═════ DATA FOR THIS EXERCISE

(* ===== verification/Processor.v ===== *)
(** * Instruction handlers

    [programs/autara-program/src/processor]: what each instruction does once its accounts
    are read.  A handler runs on a [Ctx]: the market and the position (or other accounts)
    that it borrows mutably, and the calls it makes to the runtime.  [program_id] is the
    id the runtime passes, [ts] is [clock.unix_timestamp]. *)
From S2P Require Import Prelude.
From S2P Require Import Errors.
From S2P Require Import Monad.
From S2P Require Import FixedPoint.
From S2P Require Import Pda.
From S2P Require Import OracleRate.
From S2P Require Import Oracle.
From S2P Require Import GlobalConfig.
From S2P Require Import LiquidatorWhitelist.
From S2P Require Import MarketConfig.
From S2P Require Import SupplyPosition.
From S2P Require Import BorrowPosition.
From S2P Require Import CollateralVault.
From S2P Require Import SupplyVault.
From S2P Require Import Liquidation.
From S2P Require Import Market.
From S2P Require Import MarketWrapper.
From S2P Require Import ProgramErrors.
From S2P Require Import Accounts.
From S2P Require Import IxsUser.
From S2P Require Import IxsAdmin.
From S2P Require Import Events.

(** ** Instruction data *)

Record WithdrawSupplyInstruction : Type := mkWithdrawSupply {
  ws_amount : Z; ws_withdraw_all : bool }.
Record WithdrawAplCollateralInstruction : Type := mkWithdrawAplCollateral {
  wc_amount : Z; wc_withdraw_all : bool }.
Record RepayAplInstruction : Type := mkRepayApl { ra_amount : Z; ra_repay_all : bool }.
Record BorrowDepositAplInstruction : Type := mkBorrowDepositApl {
  bd_deposit_amount : Z; bd_borrow_amount : Z; bd_ix_callback : option Instruction }.
Record WithdrawRepayAplInstruction : Type := mkWithdrawRepayApl {
  wr_repay_amount : Z; wr_withdraw_amount : Z; wr_repay_all : bool; wr_withdraw_all : bool;
  wr_ix_callback : option Instruction }.
Record LiquidateInstruction : Type := mkLiquidate {
  lq_max_borrowed_atoms_to_repay : Z; lq_min_collateral_atoms_to_receive : Z;
  lq_ix_callback : option Instruction }.
Record SettleCapitalSweepInstruction : Type := mkSettleCapitalSweep {
  sc_max_borrowed_atoms_to_repay : Z; sc_max_collateral_atoms_to_return : Z }.
Record UpdateConfigInstruction : Type := mkUpdateConfig {
  uc_supply_oracle_config : option OracleConfig;
  uc_collateral_oracle_config : option OracleConfig;
  uc_ltv_config : option LtvConfig;
  uc_max_supply_atoms : option Z;
  uc_max_utilisation_rate : option IFixedPoint;
  uc_lending_market_fee_in_bps : option Z }.
Record UpdateGlobalConfigInstruction : Type := mkUpdateGlobalConfig {
  ug_accept_nomination : bool;
  ug_nominated_admin : option Pubkey;
  ug_fee_receiver : option Pubkey;
  ug_protocol_fee_share_in_bps : option Z }.

(** [if let Some(x) = o { f(x)?; }] *)
Definition when_some {E S A} (o : option A) (f : A -> STE E S ()) : STE E S () :=
  match o with Some x => f x | None => st_ret tt end.

Section Ops.
Context {FX : FixedCrate} {PC : PdaCrate} {BC : OracleBuild} {RT : Runtime}.

(** ** The market with its oracles *)

(** [AccountView::try_from(account_info)]: fails on an account borrowed mutably. *)
Definition account_view (borrowed : list Pubkey) (a : AccountInfo) : Res AccountView :=
  if bool_decide (ai_key a ∈ borrowed) then Err FailedToLoadAccount
  else Ok (mkAccountView (ai_key a) (ai_data a) (ai_owner a)).

(** [market_ref.wrapper_mut(supply.try_into()?, collateral.try_into()?, ts)?]: the rates
    that the wrapper holds from then on. *)
Definition wrapper_mut {P} (borrowed : list Pubkey) (supply collateral : AccountInfo) (ts : Z)
  : Handler (Market * P) (OracleRate * OracleRate) :=
  let! s := lending_pure (account_view borrowed supply) in
  let! c := lending_pure (account_view borrowed collateral) in
  let! ctx := st_get in
  let! w := lending_pure (MarketWrapper.try_new (cx_market ctx) s c ts) in
  st_ret (supply_oracle w, collateral_oracle w).

(** The wrapper around the borrowed market. *)
Definition the_wrapper (rates : OracleRate * OracleRate) (m : Market) : MarketWrapper :=
  mkWrapper m (fst rates) (snd rates).

(** A method of the wrapper on the borrowed position. *)
Definition on_wrapper {P A} (rates : OracleRate * OracleRate) (f : ST (MarketWrapper * P) A)
  : Handler (Market * P) A :=
  lending (fun '(m, p) =>
    let '(r, (w', p')) := f (the_wrapper rates m, p) in (r, (MarketWrapper.market w', p'))).

(** ** Lenders *)

Definition process_supply_apl (a : SupplyApl.Accounts) (amount : Z) (program_id : Pubkey)
  (ts : Z) : Handler (Market * SupplyPosition) () :=
  let! rates := wrapper_mut [key (SupplyApl.market a); key (SupplyApl.supply_position a)]
                  (SupplyApl.supply_oracle a) (SupplyApl.collateral_oracle a) ts in
  on_wrapper rates (zoom lens_fst (MarketWrapper.sync_clock ts)) ;;;
  on_wrapper rates (MarketWrapper.lend amount) ;;;
  let! ctx := st_get in
  let seed := Market.seed (cx_market ctx) in
  let! supply_event := lending_pure
    (get_single_market_transaction_event (the_wrapper rates (cx_market ctx))
       (key (SupplyApl.market a)) (SupplyApl.authority a) (key (SupplyApl.supply_position a))
       (ti_mint (supply_token_info (cx_market ctx))) amount) in
  invoke_signed_unchecked
    (log_ix program_id (key (SupplyApl.market a)) (Event.Supply supply_event)) [seed] ;;;
  invoke_signed_unchecked
    (transfer (key (SupplyApl.authority_supply_ata a)) (key (SupplyApl.market_supply_vault a))
       (SupplyApl.authority a) amount) [].

Definition process_withdraw_supply (a : WithdrawSupply.Accounts)
  (data : WithdrawSupplyInstruction) (program_id : Pubkey) (ts : Z)
  : Handler (Market * SupplyPosition) () :=
  let! rates := wrapper_mut
    [key (WithdrawSupply.market a); key (WithdrawSupply.supply_position a)]
    (WithdrawSupply.supply_oracle a) (WithdrawSupply.collateral_oracle a) ts in
  on_wrapper rates (zoom lens_fst (MarketWrapper.sync_clock ts)) ;;;
  let! withdraw_amount :=
    (if ws_withdraw_all data then on_wrapper rates MarketWrapper.withdraw_all
     else on_wrapper rates (MarketWrapper.withdraw (ws_amount data)) ;;;
          st_ret (ws_amount data)) in
  let! ctx := st_get in
  let seed := Market.seed (cx_market ctx) in
  let! withdraw_event := lending_pure
    (get_single_market_transaction_event (the_wrapper rates (cx_market ctx))
       (key (WithdrawSupply.market a)) (WithdrawSupply.authority a)
       (key (WithdrawSupply.supply_position a))
       (ti_mint (supply_token_info (cx_market ctx))) withdraw_amount) in
  invoke_signed_unchecked
    (log_ix program_id (key (WithdrawSupply.market a)) (Event.Withdraw withdraw_event))
    [seed] ;;;
  invoke_signed_unchecked
    (transfer (key (WithdrawSupply.market_supply_vault a))
       (key (WithdrawSupply.authority_supply_ata a)) (key (WithdrawSupply.market a))
       withdraw_amount) [seed].

(** ** Borrowers *)

Definition process_deposit_apl_collateral (a : DepositAplCollateral.Accounts) (amount : Z)
  (program_id : Pubkey) (ts : Z) : Handler (Market * BorrowPosition) () :=
  let! rates := wrapper_mut [key (DepositAplCollateral.market a)]
    (DepositAplCollateral.supply_oracle a) (DepositAplCollateral.collateral_oracle a) ts in
  on_wrapper rates (zoom lens_fst (MarketWrapper.sync_clock ts)) ;;;
  on_wrapper rates (MarketWrapper.deposit_collateral amount) ;;;
  let! ctx := st_get in
  let seed := Market.seed (cx_market ctx) in
  let! deposit_collateral_event := lending_pure
    (get_single_market_transaction_event (the_wrapper rates (cx_market ctx))
       (key (DepositAplCollateral.market a)) (DepositAplCollateral.authority a)
       (key (DepositAplCollateral.borrow_position a))
       (ti_mint (collateral_token_info (cx_market ctx))) amount) in
  invoke_signed_unchecked
    (log_ix program_id (key (DepositAplCollateral.market a))
       (Event.DepositCollateral deposit_collateral_event)) [seed] ;;;
  invoke_signed_unchecked
    (transfer (key (DepositAplCollateral.authority_collateral_ata a))
       (key (DepositAplCollateral.market_collateral_vault a))
       (DepositAplCollateral.authority a) amount) [].

Definition process_withdraw_apl_collateral (a : WithdrawAplCollateral.Accounts)
  (data : WithdrawAplCollateralInstruction) (program_id : Pubkey) (ts : Z)
  : Handler (Market * BorrowPosition) () :=
  let! rates := wrapper_mut [key (WithdrawAplCollateral.market a)]
    (WithdrawAplCollateral.supply_oracle a) (WithdrawAplCollateral.collateral_oracle a) ts in
  on_wrapper rates (zoom lens_fst (MarketWrapper.sync_clock ts)) ;;;
  let! ctx := st_get in
  let atoms := if wc_withdraw_all data then collateral_deposited_atoms (cx_other ctx)
               else wc_amount data in
  on_wrapper rates (MarketWrapper.withdraw_collateral atoms) ;;;
  let! ctx := st_get in
  let seed := Market.seed (cx_market ctx) in
  let! withdraw_collateral_event := lending_pure
    (get_single_market_transaction_event (the_wrapper rates (cx_market ctx))
       (key (WithdrawAplCollateral.market a)) (WithdrawAplCollateral.authority a)
       (key (WithdrawAplCollateral.borrow_position a))
       (ti_mint (collateral_token_info (cx_market ctx))) atoms) in
  invoke_signed_unchecked
    (log_ix program_id (key (WithdrawAplCollateral.market a))
       (Event.WithdrawCollateral withdraw_collateral_event)) [seed] ;;;
  invoke_signed_unchecked
    (transfer (key (WithdrawAplCollateral.market_collateral_vault a))
       (key (WithdrawAplCollateral.authority_collateral_ata a))
       (key (WithdrawAplCollateral.market a)) atoms) [seed].

Definition process_borrow_apl (a : BorrowApl.Accounts) (amount : Z) (program_id : Pubkey)
  (ts : Z) : Handler (Market * BorrowPosition) () :=
  let! rates := wrapper_mut [key (BorrowApl.market a); key (BorrowApl.borrow_position a)]
                  (BorrowApl.supply_oracle a) (BorrowApl.collateral_oracle a) ts in
  on_wrapper rates (zoom lens_fst (MarketWrapper.sync_clock ts)) ;;;
  on_wrapper rates (MarketWrapper.borrow amount) ;;;
  let! ctx := st_get in
  let seed := Market.seed (cx_market ctx) in
  let! borrow_event := lending_pure
    (get_single_market_transaction_event (the_wrapper rates (cx_market ctx))
       (key (BorrowApl.market a)) (BorrowApl.authority a) (key (BorrowApl.borrow_position a))
       (ti_mint (supply_token_info (cx_market ctx))) amount) in
  invoke_signed_unchecked
    (log_ix program_id (key (BorrowApl.market a)) (Event.Borrow borrow_event)) [seed] ;;;
  invoke_signed_unchecked
    (transfer (key (BorrowApl.market_supply_vault a)) (key (BorrowApl.authority_supply_ata a))
       (key (BorrowApl.market a)) amount) [seed].

Definition process_repay_apl (a : RepayApl.Accounts) (data : RepayAplInstruction)
  (program_id : Pubkey) (ts : Z) : Handler (Market * BorrowPosition) () :=
  let! rates := wrapper_mut [key (RepayApl.market a); key (RepayApl.borrow_position a)]
                  (RepayApl.supply_oracle a) (RepayApl.collateral_oracle a) ts in
  on_wrapper rates (zoom lens_fst (MarketWrapper.sync_clock ts)) ;;;
  let! amount :=
    (if ra_repay_all data then on_wrapper rates MarketWrapper.repay_all
     else on_wrapper rates (MarketWrapper.repay (ra_amount data)) ;;; st_ret (ra_amount data)) in
  let! ctx := st_get in
  let seed := Market.seed (cx_market ctx) in
  let! repay_event := lending_pure
    (get_single_market_transaction_event (the_wrapper rates (cx_market ctx))
       (key (RepayApl.market a)) (RepayApl.authority a) (key (RepayApl.borrow_position a))
       (ti_mint (supply_token_info (cx_market ctx))) amount) in
  invoke_signed_unchecked
    (log_ix program_id (key (RepayApl.market a)) (Event.Repay repay_event)) [seed] ;;;
  invoke_signed_unchecked
    (transfer (key (RepayApl.authority_supply_ata a)) (key (RepayApl.market_supply_vault a))
       (RepayApl.authority a) amount) [].

Definition process_borrow_deposit_apl (a : BorrowDepositApl.Accounts)
  (data : BorrowDepositAplInstruction) (program_id : Pubkey) (ts : Z)
  : Handler (Market * BorrowPosition) () :=
  let! rates := wrapper_mut
    [key (BorrowDepositApl.market a); key (BorrowDepositApl.borrow_position a)]
    (BorrowDepositApl.supply_oracle a) (BorrowDepositApl.collateral_oracle a) ts in
  on_wrapper rates (zoom lens_fst (MarketWrapper.sync_clock ts)) ;;;
  on_wrapper rates (MarketWrapper.deposit_collateral (bd_deposit_amount data)) ;;;
  on_wrapper rates (MarketWrapper.borrow (bd_borrow_amount data)) ;;;
  let! ctx := st_get in
  let seed := Market.seed (cx_market ctx) in
  let! event := lending_pure
    (get_double_market_transaction_event (the_wrapper rates (cx_market ctx))
       (key (BorrowDepositApl.market a)) (BorrowDepositApl.authority a)
       (key (BorrowDepositApl.borrow_position a))
       (CollateralVault.mint (collateral_vault (cx_market ctx))) (bd_deposit_amount data)
       (SupplyVault.mint (supply_vault (cx_market ctx))) (bd_borrow_amount data)) in
  invoke_signed_unchecked
    (log_ix program_id (key (BorrowDepositApl.market a)) (Event.BorrowAndDeposit event))
    [seed] ;;;
  invoke_signed_unchecked
    (transfer (key (BorrowDepositApl.market_supply_vault a))
       (key (BorrowDepositApl.authority_supply_ata a)) (key (BorrowDepositApl.market a))
       (bd_borrow_amount data)) [seed] ;;;
  when_some (bd_ix_callback data) (fun ix => invoke_signed_unchecked (callback ix) []) ;;;
  invoke_signed_unchecked
    (transfer (key (BorrowDepositApl.authority_collateral_ata a))
       (key (BorrowDepositApl.market_collateral_vault a)) (BorrowDepositApl.authority a)
       (bd_deposit_amount data)) [].

Definition process_withdraw_repay_apl (a : WithdrawRepayApl.Accounts)
  (data : WithdrawRepayAplInstruction) (program_id : Pubkey) (ts : Z)
  : Handler (Market * BorrowPosition) () :=
  let! rates := wrapper_mut
    [key (WithdrawRepayApl.market a); key (WithdrawRepayApl.borrow_position a)]
    (WithdrawRepayApl.supply_oracle a) (WithdrawRepayApl.collateral_oracle a) ts in
  on_wrapper rates (zoom lens_fst (MarketWrapper.sync_clock ts)) ;;;
  let! repay_amount :=
    (if wr_repay_all data then on_wrapper rates MarketWrapper.repay_all
     else on_wrapper rates (MarketWrapper.repay (wr_repay_amount data)) ;;;
          st_ret (wr_repay_amount data)) in
  let! ctx := st_get in
  let withdraw_amount :=
    if wr_withdraw_all data then collateral_deposited_atoms (cx_other ctx)
    else wr_withdraw_amount data in
  on_wrapper rates (MarketWrapper.withdraw_collateral withdraw_amount) ;;;
  let! ctx := st_get in
  let seed := Market.seed (cx_market ctx) in
  let! event := lending_pure
    (get_double_market_transaction_event (the_wrapper rates (cx_market ctx))
       (key (WithdrawRepayApl.market a)) (WithdrawRepayApl.authority a)
       (key (WithdrawRepayApl.borrow_position a))
       (SupplyVault.mint (supply_vault (cx_market ctx))) repay_amount
       (CollateralVault.mint (collateral_vault (cx_market ctx))) withdraw_amount) in
  invoke_signed_unchecked
    (log_ix program_id (key (WithdrawRepayApl.market a)) (Event.WithdrawAndRepay event))
    [seed] ;;;
  invoke_signed_unchecked
    (transfer (key (WithdrawRepayApl.market_collateral_vault a))
       (key (WithdrawRepayApl.authority_collateral_ata a)) (key (WithdrawRepayApl.market a))
       withdraw_amount) [seed] ;;;
  when_some (wr_ix_callback data) (fun ix => invoke_signed_unchecked (callback ix) []) ;;;
  invoke_signed_unchecked
    (transfer (key (WithdrawRepayApl.authority_supply_ata a))
       (key (WithdrawRepayApl.market_supply_vault a)) (WithdrawRepayApl.authority a)
       repay_amount) [].

End Ops.
Definition process_add_whitelisted_liquidator (a : AddWhitelistedLiquidator.Accounts)
  (data : AddWhitelistedLiquidatorInstruction) (program_id : Pubkey)
  : Handler (Market * option LiquidatorWhitelistEntry) () :=
  let entry := AddWhitelistedLiquidator.whitelist_entry a in
  let market_key := key (AddWhitelistedLiquidator.market a) in
  (if key_ne (ai_owner entry) program_id then
     let seed := liquidator_whitelist_entry_seed_with_bump market_key (aw_liquidator data)
                   [aw_bump data] in
     invoke_signed_unchecked
       (create_account (AddWhitelistedLiquidator.curator a) (ai_key entry)
          (minimum_rent size_of_LiquidatorWhitelistEntry) size_of_LiquidatorWhitelistEntry
          program_id) [seed] ;;;
     load_mut uninitialized whitelist_entry_of_bytes entry
       (LiquidatorWhitelist.initialize market_key (aw_liquidator data) (aw_bump data))
   else
     load_mut whitelist_entry_is_initialized whitelist_entry_of_bytes entry activate) ;;;
  lending (zoom lens_fst (zoom config_lens increment_active_whitelisted_liquidators)) ;;;
  let! ctx := st_get in
  invoke_signed_unchecked
    (log_ix program_id market_key
       (Event.LiquidatorWhitelistEntryAdded (mkLiquidatorWhitelistUpdatedEvent market_key
          (AddWhitelistedLiquidator.curator a) (aw_liquidator data)
          (active_whitelisted_liquidators (config (cx_market ctx))))))
    [Market.seed (cx_market ctx)].

Definition process_remove_whitelisted_liquidator (a : RemoveWhitelistedLiquidator.Accounts)
  (liquidator : Pubkey) (program_id : Pubkey)
  : Handler (Market * LiquidatorWhitelistEntry) () :=
  let market_key := key (RemoveWhitelistedLiquidator.market a) in
  lending (zoom lens_snd deactivate) ;;;
  lending (zoom lens_fst (zoom config_lens decrement_active_whitelisted_liquidators)) ;;;
  let! ctx := st_get in
  invoke_signed_unchecked
    (log_ix program_id market_key
       (Event.LiquidatorWhitelistEntryRemoved (mkLiquidatorWhitelistUpdatedEvent market_key
          (RemoveWhitelistedLiquidator.curator a) liquidator
          (active_whitelisted_liquidators (config (cx_market ctx))))))
    [Market.seed (cx_market ctx)].

(** ** Creation of accounts *)

(** What [process_create_market] writes into the market. *)
Definition initialize_market (a : CreateMarket.Accounts) (data : CreateMarketInstruction)
  (ts : Z) : ST Market () :=
  zoom config_lens
    (MarketConfig.initialize (ci_market_bump data) (ci_index data) (CreateMarket.curator a)
       (ci_ltv_config data) (ci_max_utilisation_rate data) U64_MAX
       (ci_lending_market_fee_in_bps data) (value (CreateMarket.global_config a))) ;;;
  initlize_supply_vault (key (CreateMarket.supply_mint a))
    (mi_decimals (value (CreateMarket.supply_mint a))) (ai_key (CreateMarket.supply_vault a))
    (ci_supply_oracle_config data) (ci_interest_rate data) ts ;;;
  initialize_collateral_vault (key (CreateMarket.collateral_mint a))
    (mi_decimals (value (CreateMarket.collateral_mint a)))
    (ai_key (CreateMarket.collateral_vault a)) (ci_collateral_oracle_config data).

(** [if vault.owner != apl_token_program.key { create_ata_ix }] *)
Definition create_vault {S} (a : CreateMarket.Accounts) (vault : AccountInfo) (mint : Pubkey)
  : Handler S () :=
  let! ctx := st_get in
  if key_ne (ai_owner (account_after (cx_calls ctx) vault)) (CreateMarket.apl_token_program a)
  then invoke_signed_unchecked
         (create_ata_ix (CreateMarket.payer a) (ai_key vault)
            (ai_key (CreateMarket.market a)) mint) []
  else st_ret tt.

Definition process_create_market (a : CreateMarket.Accounts) (data : CreateMarketInstruction)
  (program_id : Pubkey) (ts : Z) : Handler (() * option Market) () :=
  let seed := market_seed_with_bump (CreateMarket.curator a) (key (CreateMarket.supply_mint a))
                (key (CreateMarket.collateral_mint a)) [ci_index data]
                [ci_market_bump data] in
  invoke_signed_unchecked
    (create_account (CreateMarket.payer a) (ai_key (CreateMarket.market a))
       (minimum_rent size_of_Market) size_of_Market program_id) [seed] ;;;
  create_vault a (CreateMarket.supply_vault a) (key (CreateMarket.supply_mint a)) ;;;
  create_vault a (CreateMarket.collateral_vault a) (key (CreateMarket.collateral_mint a)) ;;;
  load_mut uninitialized market_of_bytes (CreateMarket.market a)
    (initialize_market a data ts).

══════════

**PROBLEM STATEMENT:**
Write out again, exactly, the lines from the start of the entries up to and including the one with "Record WithdrawSupplyInstruction : Type". Nothing else belongs in the reply.

**WORKED SOLUTION:**
(* ===== verification/Processor.v ===== *)
(** * Instruction handlers

    [programs/autara-program/src/processor]: what each instruction does once its accounts
    are read.  A handler runs on a [Ctx]: the market and the position (or other accounts)
    that it borrows mutably, and the calls it makes to the runtime.  [program_id] is the
    id the runtime passes, [ts] is [clock.unix_timestamp]. *)
From S2P Require Import Prelude.
From S2P Require Import Errors.
From S2P Require Import Monad.
From S2P Require Import FixedPoint.
From S2P Require Import Pda.
From S2P Require Import OracleRate.
From S2P Require Import Oracle.
From S2P Require Import GlobalConfig.
From S2P Require Import LiquidatorWhitelist.
From S2P Require Import MarketConfig.
From S2P Require Import SupplyPosition.
From S2P Require Import BorrowPosition.
From S2P Require Import CollateralVault.
From S2P Require Import SupplyVault.
From S2P Require Import Liquidation.
From S2P Require Import Market.
From S2P Require Import MarketWrapper.
From S2P Require Import ProgramErrors.
From S2P Require Import Accounts.
From S2P Require Import IxsUser.
From S2P Require Import IxsAdmin.
From S2P Require Import Events.

(** ** Instruction data *)

Record WithdrawSupplyInstruction : Type := mkWithdrawSupply {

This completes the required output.